_AIM OF THE EXERCISE:_ The answer must be every record below, repeated exactly.

_SOURCE DATA:_
(** The escapes of [ensure_ascii=True]. *)
Definition escape_char (c : ascii) : string :=
  let n := Py.ord c in
  if (n =? 34)%nat then Py.bslash ++ Py.dq
  else if (n =? 92)%nat then Py.bslash ++ Py.bslash
  else if (n =? 10)%nat then Py.bslash ++ "n"
  else if (n =? 13)%nat then Py.bslash ++ "r"
  else if (n =? 9)%nat then Py.bslash ++ "t"
  else if (n =? 8)%nat then Py.bslash ++ "b"
  else if (n =? 12)%nat then Py.bslash ++ "f"
  else if Py.in_range 32 126 c then String c ""
  else Py.bslash ++ "u" ++ hex4 n.

Fixpoint escape (s : string) : string :=
  match s with
  | EmptyString => EmptyString
  | String c s' => escape_char c ++ escape s'
  end.

Definition quote (s : string) : string := Py.dq ++ escape s ++ Py.dq.

Definition dump_value (v : value) : string :=
  match v with
  | JStr s => quote s
  | JInt n => Py.str_of_int n
  | JArr [] => "[]"
  | JArr l =>
      "[" ++ Py.nl
      ++ Py.join ("," ++ Py.nl) (map (fun s => "    " ++ quote s) l)
      ++ Py.nl ++ "  ]"
  end.

Definition dumps (obj : list (string * value)) : string :=
  match obj with
  | [] => "{}"
  | _ =>
      "{" ++ Py.nl
      ++ Py.join ("," ++ Py.nl)
           (map (fun kv => "  " ++ quote (fst kv) ++ ": " ++ dump_value (snd kv))
                obj)
      ++ Py.nl ++ "}"
  end.

(** The items of the dictionary, in insertion order. *)
Definition of_metadata (m : metadata) : list (string * value) :=
  [ ("author", JStr (m_author m));
    ("created", JStr (m_created m));
    ("version", JStr (m_version m));
    ("description", JStr (m_description m));
    ("source_file", JStr (source_file m));
    ("file_size", JInt (file_size m));
    ("file_type", JStr (file_type m));
    ("analysis_date", JStr (analysis_date m));
    ("file_hash", JStr (file_hash m));
    ("indicators_found", JArr (indicators_found m));
    ("status", JStr (status m)) ].

(** [rules.get('metadata', {})] as [json.dump] sees it. *)
Definition of_meta (o : option metadata) : list (string * value) :=
  match o with
  | Some m => of_metadata m
  | None => []
  end.

End Json.

(* ===================================================================== *)
(** ** [security-rule-converter/converter/main.py] *)
(* ===================================================================== *)

Module Converter.

Definition convert_to_yara (filename content : string) : string :=
  let rule_name := Py.re_sub_W_plus filename in
  let snippet := Py.replace (Py.chr 34) (Py.bslash ++ Py.dq) (Py.take 20 content) in
  let yara_rule :=
    Py.nl
    ++ "rule " ++ rule_name ++ Py.nl
    ++ "{" ++ Py.nl
    ++ "    strings:" ++ Py.nl
    ++ "        $a = " ++ Py.dq ++ snippet ++ Py.dq ++ Py.nl
    ++ "    condition:" ++ Py.nl
    ++ "        $a" ++ Py.nl
    ++ "}" ++ Py.nl in
  Py.strip yara_rule.

End Converter.

(* ===================================================================== *)
(** ** The world: files, clock, output directory, log *)
(* ===================================================================== *)

Inductive exn :=
| FileNotFoundError (msg : string)
| PermissionError (msg : string)
| IsADirectoryError (msg : string)
| OSError (msg : string).

(** [str(e)]. *)
Definition exn_str (e : exn) : string :=
  match e with
  | FileNotFoundError m | PermissionError m | IsADirectoryError m | OSError m => m
  end.

Inductive res (A : Type) :=
| Ok (a : A)
| Raise (e : exn).
Arguments Ok {A} a.
Arguments Raise {A} e.

(** A regular file: its bytes, its modification time, whether [open]
    succeeds, and the [read] call of a handle (counted from 0) that fails
    with an I/O error, if any. *)
Record file := {
  f_data : list byte;
  f_mtime : Z;
  f_openable : bool;
  f_fault : option nat
}.

(** What a path names: nothing, a directory with its size, modification
    time and the names of its children in listing order, or a regular
    file.  [Inaccessible] is a path the process may not look at: it lies in
    a directory without search permission, so that [stat], [open], [mkdir]
    and the listing of it all fail with [EACCES], whatever is there. *)
Inductive node :=
| Missing
| Directory (size mtime : Z) (names : list string)
| Regular (f : file)
| Inaccessible.

(** The [PermissionError] of a refused system call on a path. *)
Definition permission_denied (path : string) : exn :=
  PermissionError ("[Errno 13] Permission denied: '" ++ path ++ "'").

Inductive level := INFO | WARNING | ERROR.

(** The input files ([w_node]) are never changed by a run; what a run
    writes is appended to [w_written], what it logs to [w_log], what it
    prints to [w_stdout].  [w_magic] is the answer of libmagic for a path
    ([None] when it raises), [w_write_denied] tells the paths that cannot be
    opened for writing, [w_now] is the reading of the clock. *)
Record world := {
  w_node : string -> node;
  w_magic : string -> option string;
  w_write_denied : string -> bool;
  w_now : string;
  w_written : list (string * string);
  w_log : list (level * string);
  w_stdout : list string
}.

(** Computations that read and change the world and may raise. *)
Definition M (A : Type) : Type := world -> res A * world.

Definition ret {A} (a : A) : M A := fun w => (Ok a, w).

Definition bind {A B} (c : M A) (k : A -> M B) : M B :=
  fun w =>
    match c w with
    | (Ok a, w') => k a w'
    | (Raise e, w') => (Raise e, w')
    end.

Definition raise {A} (e : exn) : M A := fun w => (Raise e, w).

(** [try: body  except Exception as e: handler(e)]. *)
Definition try_except {A} (body : M A) (handler : exn -> M A) : M A :=
  fun w =>
    match body w with
    | (Ok a, w') => (Ok a, w')
    | (Raise e, w') => handler e w'
    end.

_RESULT OF THE EXERCISE:_
(** The escapes of [ensure_ascii=True]. *)
Definition escape_char (c : ascii) : string :=
  let n := Py.ord c in
  if (n =? 34)%nat then Py.bslash ++ Py.dq
  else if (n =? 92)%nat then Py.bslash ++ Py.bslash
  else if (n =? 10)%nat then Py.bslash ++ "n"
  else if (n =? 13)%nat then Py.bslash ++ "r"
  else if (n =? 9)%nat then Py.bslash ++ "t"
  else if (n =? 8)%nat then Py.bslash ++ "b"
  else if (n =? 12)%nat then Py.bslash ++ "f"
  else if Py.in_range 32 126 c then String c ""
  else Py.bslash ++ "u" ++ hex4 n.

Fixpoint escape (s : string) : string :=
  match s with
  | EmptyString => EmptyString
  | String c s' => escape_char c ++ escape s'
  end.

Definition quote (s : string) : string := Py.dq ++ escape s ++ Py.dq.

Definition dump_value (v : value) : string :=
  match v with
  | JStr s => quote s
  | JInt n => Py.str_of_int n
  | JArr [] => "[]"
  | JArr l =>
      "[" ++ Py.nl
      ++ Py.join ("," ++ Py.nl) (map (fun s => "    " ++ quote s) l)
      ++ Py.nl ++ "  ]"
  end.

Definition dumps (obj : list (string * value)) : string :=
  match obj with
  | [] => "{}"
  | _ =>
      "{" ++ Py.nl
      ++ Py.join ("," ++ Py.nl)
           (map (fun kv => "  " ++ quote (fst kv) ++ ": " ++ dump_value (snd kv))
                obj)
      ++ Py.nl ++ "}"
  end.

(** The items of the dictionary, in insertion order. *)
Definition of_metadata (m : metadata) : list (string * value) :=
  [ ("author", JStr (m_author m));
    ("created", JStr (m_created m));
    ("version", JStr (m_version m));
    ("description", JStr (m_description m));
    ("source_file", JStr (source_file m));
    ("file_size", JInt (file_size m));
    ("file_type", JStr (file_type m));
    ("analysis_date", JStr (analysis_date m));
    ("file_hash", JStr (file_hash m));
    ("indicators_found", JArr (indicators_found m));
    ("status", JStr (status m)) ].

(** [rules.get('metadata', {})] as [json.dump] sees it. *)
Definition of_meta (o : option metadata) : list (string * value) :=
  match o with
  | Some m => of_metadata m
  | None => []
  end.

End Json.

(* ===================================================================== *)
(** ** [security-rule-converter/converter/main.py] *)
(* ===================================================================== *)

Module Converter.

Definition convert_to_yara (filename content : string) : string :=
  let rule_name := Py.re_sub_W_plus filename in
  let snippet := Py.replace (Py.chr 34) (Py.bslash ++ Py.dq) (Py.take 20 content) in
  let yara_rule :=
    Py.nl
    ++ "rule " ++ rule_name ++ Py.nl
    ++ "{" ++ Py.nl
    ++ "    strings:" ++ Py.nl
    ++ "        $a = " ++ Py.dq ++ snippet ++ Py.dq ++ Py.nl
    ++ "    condition:" ++ Py.nl
    ++ "        $a" ++ Py.nl
    ++ "}" ++ Py.nl in
  Py.strip yara_rule.

End Converter.

(* ===================================================================== *)
(** ** The world: files, clock, output directory, log *)
(* ===================================================================== *)

Inductive exn :=
| FileNotFoundError (msg : string)
| PermissionError (msg : string)
| IsADirectoryError (msg : string)
| OSError (msg : string).

(** [str(e)]. *)
Definition exn_str (e : exn) : string :=
  match e with
  | FileNotFoundError m | PermissionError m | IsADirectoryError m | OSError m => m
  end.

Inductive res (A : Type) :=
| Ok (a : A)
| Raise (e : exn).
Arguments Ok {A} a.
Arguments Raise {A} e.

(** A regular file: its bytes, its modification time, whether [open]
    succeeds, and the [read] call of a handle (counted from 0) that fails
    with an I/O error, if any. *)
Record file := {
  f_data : list byte;
  f_mtime : Z;
  f_openable : bool;
  f_fault : option nat
}.

(** What a path names: nothing, a directory with its size, modification
    time and the names of its children in listing order, or a regular
    file.  [Inaccessible] is a path the process may not look at: it lies in
    a directory without search permission, so that [stat], [open], [mkdir]
    and the listing of it all fail with [EACCES], whatever is there. *)
Inductive node :=
| Missing
| Directory (size mtime : Z) (names : list string)
| Regular (f : file)
| Inaccessible.

(** The [PermissionError] of a refused system call on a path. *)
Definition permission_denied (path : string) : exn :=
  PermissionError ("[Errno 13] Permission denied: '" ++ path ++ "'").

Inductive level := INFO | WARNING | ERROR.

(** The input files ([w_node]) are never changed by a run; what a run
    writes is appended to [w_written], what it logs to [w_log], what it
    prints to [w_stdout].  [w_magic] is the answer of libmagic for a path
    ([None] when it raises), [w_write_denied] tells the paths that cannot be
    opened for writing, [w_now] is the reading of the clock. *)
Record world := {
  w_node : string -> node;
  w_magic : string -> option string;
  w_write_denied : string -> bool;
  w_now : string;
  w_written : list (string * string);
  w_log : list (level * string);
  w_stdout : list string
}.

(** Computations that read and change the world and may raise. *)
Definition M (A : Type) : Type := world -> res A * world.

Definition ret {A} (a : A) : M A := fun w => (Ok a, w).

Definition bind {A B} (c : M A) (k : A -> M B) : M B :=
  fun w =>
    match c w with
    | (Ok a, w') => k a w'
    | (Raise e, w') => (Raise e, w')
    end.

Definition raise {A} (e : exn) : M A := fun w => (Raise e, w).

(** [try: body  except Exception as e: handler(e)]. *)
Definition try_except {A} (body : M A) (handler : exn -> M A) : M A :=
  fun w =>
    match body w with
    | (Ok a, w') => (Ok a, w')
    | (Raise e, w') => handler e w'
    end.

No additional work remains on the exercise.